*** Data to examine Section Begins ***

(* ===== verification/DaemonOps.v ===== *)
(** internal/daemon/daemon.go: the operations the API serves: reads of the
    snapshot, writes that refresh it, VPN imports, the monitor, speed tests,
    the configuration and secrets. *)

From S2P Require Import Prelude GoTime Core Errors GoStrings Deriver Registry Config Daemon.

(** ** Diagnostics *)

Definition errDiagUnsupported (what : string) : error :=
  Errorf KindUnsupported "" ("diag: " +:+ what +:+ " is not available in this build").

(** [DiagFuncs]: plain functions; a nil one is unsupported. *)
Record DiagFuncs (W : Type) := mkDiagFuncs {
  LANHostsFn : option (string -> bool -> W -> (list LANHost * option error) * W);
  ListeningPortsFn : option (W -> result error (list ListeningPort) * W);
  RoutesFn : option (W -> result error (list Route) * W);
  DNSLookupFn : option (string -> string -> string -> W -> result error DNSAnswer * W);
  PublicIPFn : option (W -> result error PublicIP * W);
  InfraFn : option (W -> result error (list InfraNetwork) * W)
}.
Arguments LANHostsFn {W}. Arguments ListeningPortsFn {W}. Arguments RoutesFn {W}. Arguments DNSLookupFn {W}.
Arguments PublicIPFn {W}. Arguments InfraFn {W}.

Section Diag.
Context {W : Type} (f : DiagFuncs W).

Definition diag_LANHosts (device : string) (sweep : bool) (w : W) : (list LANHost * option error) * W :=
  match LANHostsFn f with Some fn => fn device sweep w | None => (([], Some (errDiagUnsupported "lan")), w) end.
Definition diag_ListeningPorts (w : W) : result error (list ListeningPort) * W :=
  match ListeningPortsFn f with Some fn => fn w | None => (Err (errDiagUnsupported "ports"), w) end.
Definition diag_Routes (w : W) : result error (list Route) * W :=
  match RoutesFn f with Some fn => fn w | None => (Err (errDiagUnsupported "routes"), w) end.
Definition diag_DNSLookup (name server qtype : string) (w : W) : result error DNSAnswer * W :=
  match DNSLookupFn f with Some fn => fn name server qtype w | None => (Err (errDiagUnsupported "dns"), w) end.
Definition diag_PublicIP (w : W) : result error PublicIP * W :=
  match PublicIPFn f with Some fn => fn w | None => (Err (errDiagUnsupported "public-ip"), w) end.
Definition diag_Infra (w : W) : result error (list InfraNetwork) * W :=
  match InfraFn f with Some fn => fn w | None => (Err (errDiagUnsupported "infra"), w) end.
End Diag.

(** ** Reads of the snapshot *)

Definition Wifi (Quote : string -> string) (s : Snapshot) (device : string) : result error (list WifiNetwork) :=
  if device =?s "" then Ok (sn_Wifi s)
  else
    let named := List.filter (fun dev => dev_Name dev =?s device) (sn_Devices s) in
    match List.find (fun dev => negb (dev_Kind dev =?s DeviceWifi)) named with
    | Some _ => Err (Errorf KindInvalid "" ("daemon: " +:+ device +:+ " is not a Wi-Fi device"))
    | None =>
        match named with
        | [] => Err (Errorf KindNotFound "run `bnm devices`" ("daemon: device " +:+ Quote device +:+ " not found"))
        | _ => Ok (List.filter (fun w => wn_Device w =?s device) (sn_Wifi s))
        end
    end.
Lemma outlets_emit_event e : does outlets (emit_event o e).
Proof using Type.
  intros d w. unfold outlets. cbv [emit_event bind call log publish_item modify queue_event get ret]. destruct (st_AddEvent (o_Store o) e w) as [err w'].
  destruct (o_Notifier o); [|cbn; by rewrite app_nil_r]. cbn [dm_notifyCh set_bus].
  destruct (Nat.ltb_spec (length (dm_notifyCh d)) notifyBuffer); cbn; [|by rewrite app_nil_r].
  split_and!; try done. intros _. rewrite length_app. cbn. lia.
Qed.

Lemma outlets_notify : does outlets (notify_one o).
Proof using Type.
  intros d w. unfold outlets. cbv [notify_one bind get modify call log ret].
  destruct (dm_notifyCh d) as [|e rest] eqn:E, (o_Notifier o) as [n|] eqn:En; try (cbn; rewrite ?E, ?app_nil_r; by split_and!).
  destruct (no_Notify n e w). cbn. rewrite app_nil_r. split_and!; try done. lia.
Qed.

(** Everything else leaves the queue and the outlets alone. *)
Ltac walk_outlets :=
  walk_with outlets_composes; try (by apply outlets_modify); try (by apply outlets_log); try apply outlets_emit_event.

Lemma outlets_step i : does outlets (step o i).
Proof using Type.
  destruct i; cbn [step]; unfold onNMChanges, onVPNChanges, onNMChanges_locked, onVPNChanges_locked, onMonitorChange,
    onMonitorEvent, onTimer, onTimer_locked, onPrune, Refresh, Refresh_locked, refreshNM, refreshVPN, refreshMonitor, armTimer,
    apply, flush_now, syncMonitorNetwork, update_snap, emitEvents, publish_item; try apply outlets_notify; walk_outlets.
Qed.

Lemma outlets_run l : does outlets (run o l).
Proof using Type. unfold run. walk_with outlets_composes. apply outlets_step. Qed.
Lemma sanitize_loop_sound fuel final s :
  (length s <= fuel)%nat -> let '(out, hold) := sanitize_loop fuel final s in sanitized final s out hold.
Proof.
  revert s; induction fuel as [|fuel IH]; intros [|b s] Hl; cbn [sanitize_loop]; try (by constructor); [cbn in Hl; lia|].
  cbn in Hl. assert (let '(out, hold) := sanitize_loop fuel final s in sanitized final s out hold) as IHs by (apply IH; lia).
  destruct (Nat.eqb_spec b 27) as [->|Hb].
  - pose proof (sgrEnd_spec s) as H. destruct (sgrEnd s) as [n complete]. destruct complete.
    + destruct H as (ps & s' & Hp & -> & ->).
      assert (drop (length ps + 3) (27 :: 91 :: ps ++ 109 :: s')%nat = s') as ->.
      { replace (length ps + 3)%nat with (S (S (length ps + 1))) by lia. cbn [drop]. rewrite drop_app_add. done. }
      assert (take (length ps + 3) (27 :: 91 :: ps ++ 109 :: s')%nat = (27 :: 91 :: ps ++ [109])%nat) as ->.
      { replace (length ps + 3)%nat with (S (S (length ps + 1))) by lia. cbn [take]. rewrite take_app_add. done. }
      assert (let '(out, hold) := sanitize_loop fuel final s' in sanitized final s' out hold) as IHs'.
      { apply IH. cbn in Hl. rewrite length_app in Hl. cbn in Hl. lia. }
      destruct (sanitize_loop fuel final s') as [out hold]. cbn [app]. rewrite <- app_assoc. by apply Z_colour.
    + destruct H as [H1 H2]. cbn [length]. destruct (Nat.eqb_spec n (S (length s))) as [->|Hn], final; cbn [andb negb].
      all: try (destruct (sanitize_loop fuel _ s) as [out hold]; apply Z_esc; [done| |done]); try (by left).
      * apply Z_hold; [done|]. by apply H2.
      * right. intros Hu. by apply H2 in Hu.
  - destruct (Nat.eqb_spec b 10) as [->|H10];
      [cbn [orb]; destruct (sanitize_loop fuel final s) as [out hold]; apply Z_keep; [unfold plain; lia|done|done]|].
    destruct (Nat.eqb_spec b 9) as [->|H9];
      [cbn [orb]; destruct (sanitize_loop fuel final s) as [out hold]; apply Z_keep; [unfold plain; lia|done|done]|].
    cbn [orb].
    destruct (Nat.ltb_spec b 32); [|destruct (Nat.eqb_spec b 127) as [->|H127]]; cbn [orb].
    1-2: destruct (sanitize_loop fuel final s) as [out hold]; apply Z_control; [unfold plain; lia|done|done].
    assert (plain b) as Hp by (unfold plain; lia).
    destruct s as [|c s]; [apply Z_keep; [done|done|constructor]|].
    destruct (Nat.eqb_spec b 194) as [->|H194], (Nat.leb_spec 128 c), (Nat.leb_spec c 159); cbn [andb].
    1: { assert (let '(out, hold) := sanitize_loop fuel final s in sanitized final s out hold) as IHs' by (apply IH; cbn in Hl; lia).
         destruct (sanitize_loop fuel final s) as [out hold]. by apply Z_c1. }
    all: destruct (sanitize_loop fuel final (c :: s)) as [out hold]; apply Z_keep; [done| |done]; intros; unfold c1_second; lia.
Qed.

*** Data to examine Section Ends ***

Exercise brief:
Look through the entries above and quote exactly the lines from the line with "destruct (Nat.ltb_spec (length" to the line with "Lemma sanitize_loop_sound fuel", counting both of those lines.

Solution to the problem:
  destruct (Nat.ltb_spec (length (dm_notifyCh d)) notifyBuffer); cbn; [|by rewrite app_nil_r].
  split_and!; try done. intros _. rewrite length_app. cbn. lia.
Qed.

Lemma outlets_notify : does outlets (notify_one o).
Proof using Type.
  intros d w. unfold outlets. cbv [notify_one bind get modify call log ret].
  destruct (dm_notifyCh d) as [|e rest] eqn:E, (o_Notifier o) as [n|] eqn:En; try (cbn; rewrite ?E, ?app_nil_r; by split_and!).
  destruct (no_Notify n e w). cbn. rewrite app_nil_r. split_and!; try done. lia.
Qed.

(** Everything else leaves the queue and the outlets alone. *)
Ltac walk_outlets :=
  walk_with outlets_composes; try (by apply outlets_modify); try (by apply outlets_log); try apply outlets_emit_event.

Lemma outlets_step i : does outlets (step o i).
Proof using Type.
  destruct i; cbn [step]; unfold onNMChanges, onVPNChanges, onNMChanges_locked, onVPNChanges_locked, onMonitorChange,
    onMonitorEvent, onTimer, onTimer_locked, onPrune, Refresh, Refresh_locked, refreshNM, refreshVPN, refreshMonitor, armTimer,
    apply, flush_now, syncMonitorNetwork, update_snap, emitEvents, publish_item; try apply outlets_notify; walk_outlets.
Qed.

Lemma outlets_run l : does outlets (run o l).
Proof using Type. unfold run. walk_with outlets_composes. apply outlets_step. Qed.
Lemma sanitize_loop_sound fuel final s :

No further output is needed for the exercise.